» Required action
Locate the line that contains "cfg_ip : string;". Copy it and every following line through the end of the records, exactly, and include nothing else.

» Provided records
(* ===== verification/GameClient.v ===== *)
(** * Clients of the center ([network/gameserver/game_server.hpp])

    A game server keeps a connection to the center and one to the database
    server.  It connects to the center and registers; the center tells it where
    the database server is; lost connections are made again from timers.  The
    timers are those of [Timer], the messages and the base those of
    [GameServer]; a connection is started by the transport before its router is
    told, and a lost one has stopped before. *)
From stdpp Require Import base option list numbers gmap strings.
From S2P Require Import Prelude RawMsg Timer GameServer.
Local Open Scope Z_scope.

(** ** Definitions *)
(** What the game server's code uses of [server_info], the configuration of a
    server ([common.hpp]). *)
Record server_cfg := ServerCfg {
  cfg_ip : string;
  cfg_port : Z;
  cfg_connect_interval : Z;
  cfg_depends : list Z;
  cfg_flush_log_time : Z
}.
(** The functions of the timers. *)
Inductive fn := Flush_logs | Connect_center | Connect_db | Get_db_info.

» Solution to the problem
  cfg_ip : string;
  cfg_port : Z;
  cfg_connect_interval : Z;
  cfg_depends : list Z;
  cfg_flush_log_time : Z
}.
(** The functions of the timers. *)
Inductive fn := Flush_logs | Connect_center | Connect_db | Get_db_info.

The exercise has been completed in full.